Laki-laki itu lalu menatapku dari ujung kepala sampai ujung kaki. Aku rasa ia sedang menilai apakah aku jujur atau tidak kalau aku ini tuna wicara. Secara tiba-tiba ia mengagetkanku.

"Dor!"

Aku terkejut dan memegang dadaku. Laki-laki itu tertawa terbahak-bahak melihat reaksiku. "Ha ... ha ... ha ... rupanya kamu beneran tidak bisa bicara ya? Kaget kok tidak ada suaranya? Ya ampun ... Mama dapat dari mana lagi orang kayak begini? Ya udah, kalau kamu memang mau bekerja di rumah ini, kerja yang benar! Satu lagi, jangan bawel ya! Aku enggak mau kamu menceritakan apa saja yang sudah aku lakukan di rumah ini sama Mama dan Papa. Ingat itu!"

Aku menganggukkan kepalaku beberapa kali. Baru kali ini aku ketemu dengan laki-laki yang agak stress. Awalnya mengancamku lalu mengagetkanku tiba-tiba dan kini tertawa terbahak-bahak. Benar-benar tidak bisa aku perkirakan ia akan berbuat apa.

"Ayo, aku antar kamu ke kamarmu!" ajak laki-laki stress itu.

Aku mengikuti langkah anak Nyonya Anita yang hanya memakai kaos dan celana Boxer pendek tersebut. Dia pergi ke bagian belakang rumah lalu menunjukkan sebuah kamar kecil yang akan aku tempati nanti. "Kamu tidur di sini. Besok pagi ada yang akan mengajari kamu bekerja, Bu Surti namanya. Bu Surti hanya bekerja pulang pergi saja karena rumahnya tak jauh dari sini. Kamu belajar sama dia saja deh, aku tak bisa ajarin kamu."

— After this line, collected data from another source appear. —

Lemma sameAuth_AuthStep st st' : sameAuth st st' → AuthStep randomId st st'.
  Proof.
    intros (Hs & Ho & Hi). constructor.
    - lia.
    - intros sid (session & ? & ?). left. exists session. by rewrite Hs.
    - intros x ?. left. by rewrite Ho.
  Qed.

Lemma issueRefreshToken_AuthStep amb user st :
    AuthStep randomId st (issueRefreshToken P env randomId amb user st).1.
  Proof.
    unfold issueRefreshToken, drawId. simpl. constructor; simpl.
    - lia.
    - intros sid (session & Hs & Hr).
      destruct (decide (randomId (idsDrawn st) = sid)) as [Heq|Hne].
      + right. exists (idsDrawn st). split; [lia | done].
      + left. exists session. simpl. by rewrite lookup_insert_ne.
    - auto.
  Qed.

Lemma toAuthResponse_AuthStep amb user st :
    AuthStep randomId st (toAuthResponse P env randomId amb user st).1.
  Proof.
    unfold toAuthResponse.
    pose proof (getOrCreateSubscription_sameAuth P amb (user_id user) st) as H1.
    destruct (getOrCreateSubscription _ _ _ _) as [st1 sub]. simpl in H1.
    pose proof (issueRefreshToken_AuthStep amb user st1) as H2.
    destruct (issueRefreshToken _ _ _ _ _ _) as [st2 [tok sess]]. simpl in *.
    eapply AuthStep_trans; [by apply sameAuth_AuthStep | done].
  Qed.

Lemma findOrCreateUser_AuthStep amb profile st :
    AuthStep randomId st (findOrCreateUser P env randomId amb profile st).1.
  Proof.
    unfold findOrCreateUser. destruct (lookupUser _ _ _) as [[addr user]|].
    - by apply sameAuth_AuthStep.
    - simpl.
      match goal with |- context [getOrCreateSubscription P amb ?u ?s] =>
        pose proof (getOrCreateSubscription_sameAuth P amb u s) as H;
        destruct (getOrCreateSubscription P amb u s) as [st1 sub] end.
      simpl in *. destruct H as (Hs & Ho & Hi). simpl in *.
      constructor; simpl.
      + lia.
      + intros sid (session & ? & ?). left. exists session. by rewrite Hs.
      + intros x ?. left. by rewrite Ho.
  Qed.

Lemma revoke_AuthStep amb sid session st : AuthStep randomId st (revoke amb sid session st).
  Proof.
    constructor; simpl; [lia | | auto].
    intros sid' (session' & Hs & Hr). left.
    destruct (decide (sid = sid')) as [<-|Hne].
    - eexists. unfold revoke. simpl. rewrite lookup_insert_eq. split; [done|]. simpl. eauto.
    - exists session'. unfold revoke. simpl. by rewrite lookup_insert_ne.
  Qed.

Lemma handle_AuthStep amb req st : AuthStep randomId st (handle P env randomId amb req st).1.
  Proof.
    pose proof (handle_domain_sameAuth P env randomId amb req st) as Hdomain.
    destruct req; try (by apply sameAuth_AuthStep); clear Hdomain; simpl.
    - (* start *)
      unfold handleStart. simpl. constructor; simpl; [lia | by left |].
      intros x Hx. destruct (decide (randomId (idsDrawn st) = x)) as [Heq|Hne].
      + right. exists (idsDrawn st). split; [lia | done].
      + left. by rewrite lookup_insert_ne.
    - (* callback *)
      unfold handleCallback. destruct (negb _); [apply AuthStep_refl|].
      destruct (oauthStates st !! state) as [issuedAt|] eqn:Hstate; [|apply AuthStep_refl].
      set (st1 := set_oauthStates (delete state) st).
      assert (AuthStep randomId st st1) as Hdel.
      { constructor; simpl; [lia | by left |]. intros x Hx. left.
        rewrite lookup_delete. by case_decide. }
      destruct (_ <? _); [done|].
      destruct (amb_exchange amb code) as [profile|]; [|done].
      pose proof (findOrCreateUser_AuthStep amb profile st1) as H1.
      destruct (findOrCreateUser _ _ _ _ _ _) as [st2 user].
      pose proof (toAuthResponse_AuthStep amb user st2) as H2.
      destruct (toAuthResponse _ _ _ _ _ _) as [st3 payload]. simpl in *.
      eauto using AuthStep_trans.
    - (* refresh *)
      unfold handleRefresh. destruct (negb _); [apply AuthStep_refl|].
      destruct (jwtVerify _ _ _ _ _) as [[]|decoded]; try apply AuthStep_refl.
      destruct (negb _); [apply AuthStep_refl|].
      destruct (sessionOf _ _) as [[sid session]|]; [|apply AuthStep_refl].
      destruct (_ || _); [apply AuthStep_refl|].
      destruct (_ || _); [apply AuthStep_refl|].
      destruct (lookupUser _ _ _) as [[addr user]|]; [|apply AuthStep_refl].
      destruct (negb _); [apply AuthStep_refl|].
      pose proof (revoke_AuthStep amb sid session st) as H1.
      pose proof (toAuthResponse_AuthStep amb user (revoke amb sid session st)) as H2.
      destruct (toAuthResponse _ _ _ _ _ _) as [st3 payload]. simpl in *.
      eauto using AuthStep_trans.
    - (* logout *)
      unfold handleLogout. destruct (negb _); [apply AuthStep_refl|].
      destruct (jwtVerify _ _ _ _ _) as [[]|decoded]; try apply AuthStep_refl.
      destruct (negb _); [apply AuthStep_refl|]. simpl.
      destruct (sessionOf _ _) as [[sid session]|]; [|apply AuthStep_refl].
      destruct (bool_decide _); [apply AuthStep_refl | apply revoke_AuthStep].
  Qed.

Lemma serve_AuthStep trace st : AuthStep randomId st (serve P env randomId trace st).
  Proof.
    revert st. induction trace as [|[amb req] trace IH]; intros st; [apply AuthStep_refl|].
    simpl. eapply AuthStep_trans; [apply handle_AuthStep | apply IH].
  Qed.

Lemma notDrawn_spec x from to :
    notDrawn randomId x from to = true → ¬ drawnBetween randomId x from to.
  Proof.
    unfold notDrawn. rewrite forallb_forall. intros H (i & Hi & Heq).
    specialize (H i). rewrite negb_true_iff, bool_decide_eq_false in H.
    apply H; [|done]. apply in_seq. lia.
  Qed.

Lemma revoked_stays_revoked st sid trace :
    revokedIn st sid →
    notDrawn randomId sid (idsDrawn st) (idsDrawn (serve P env randomId trace st)) = true →
    revokedIn (serve P env randomId trace st) sid.
  Proof.
    intros Hr Hn%notDrawn_spec.
    destruct (step_revoked _ _ _ (serve_AuthStep trace st) sid Hr); done.
  Qed.

Lemma consumed_stays_unknown st x trace :
    oauthStates st !! x = None →
    notDrawn randomId x (idsDrawn st) (idsDrawn (serve P env randomId trace st)) = true →
    oauthStates (serve P env randomId trace st) !! x = None.
  Proof.
    intros Hr Hn%notDrawn_spec.
    destruct (step_states _ _ _ (serve_AuthStep trace st) x Hr); done.
  Qed.
End AuthFacts.

(** ** Refresh rotation *)

Section RefreshFacts.
Variable P : Platform.
Variable env : Env.
Variable randomId : nat → string.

Laki-laki tersebut lalu berbalik badan dan hendak meninggalkanku. Baru beberapa langkah dia berhenti dan kembali berbalik badan. "Oh iya, hampir lupa! Namaku Avian." Mas Avian menatapku yang tanpa membawa barang sama sekali. "Pakai saja baju ganti yang ada di lemari. Ada seragam kerja juga. Tidurlah!" Mas Avian kembali melanjutkan langkahnya dan masuk ke dalam kamarnya.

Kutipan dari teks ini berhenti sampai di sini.